Assignment ::
Exactly those lines that run from the one containing "AxNotFound (mkSimple 4096" through the last line of the entries below should be printed, and no others.

Saved entries:
________________

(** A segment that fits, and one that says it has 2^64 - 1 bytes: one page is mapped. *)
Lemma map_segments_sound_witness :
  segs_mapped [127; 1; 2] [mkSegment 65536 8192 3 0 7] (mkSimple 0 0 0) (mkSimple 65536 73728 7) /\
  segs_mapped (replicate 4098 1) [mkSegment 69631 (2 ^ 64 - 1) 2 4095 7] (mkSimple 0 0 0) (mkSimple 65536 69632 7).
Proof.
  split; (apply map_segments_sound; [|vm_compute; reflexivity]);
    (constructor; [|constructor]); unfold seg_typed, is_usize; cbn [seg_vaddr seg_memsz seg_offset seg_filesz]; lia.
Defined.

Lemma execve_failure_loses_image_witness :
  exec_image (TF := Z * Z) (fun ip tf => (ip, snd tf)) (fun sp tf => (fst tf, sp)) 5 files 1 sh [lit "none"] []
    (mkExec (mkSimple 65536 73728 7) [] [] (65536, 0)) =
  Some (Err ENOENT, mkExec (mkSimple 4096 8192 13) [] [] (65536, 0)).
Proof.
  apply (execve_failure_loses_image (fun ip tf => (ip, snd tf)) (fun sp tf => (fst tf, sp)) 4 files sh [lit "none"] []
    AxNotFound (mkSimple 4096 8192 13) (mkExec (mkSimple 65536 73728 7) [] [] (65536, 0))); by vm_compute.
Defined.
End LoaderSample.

________________

Written response ::
    AxNotFound (mkSimple 4096 8192 13) (mkExec (mkSimple 65536 73728 7) [] [] (65536, 0))); by vm_compute.
Defined.
End LoaderSample.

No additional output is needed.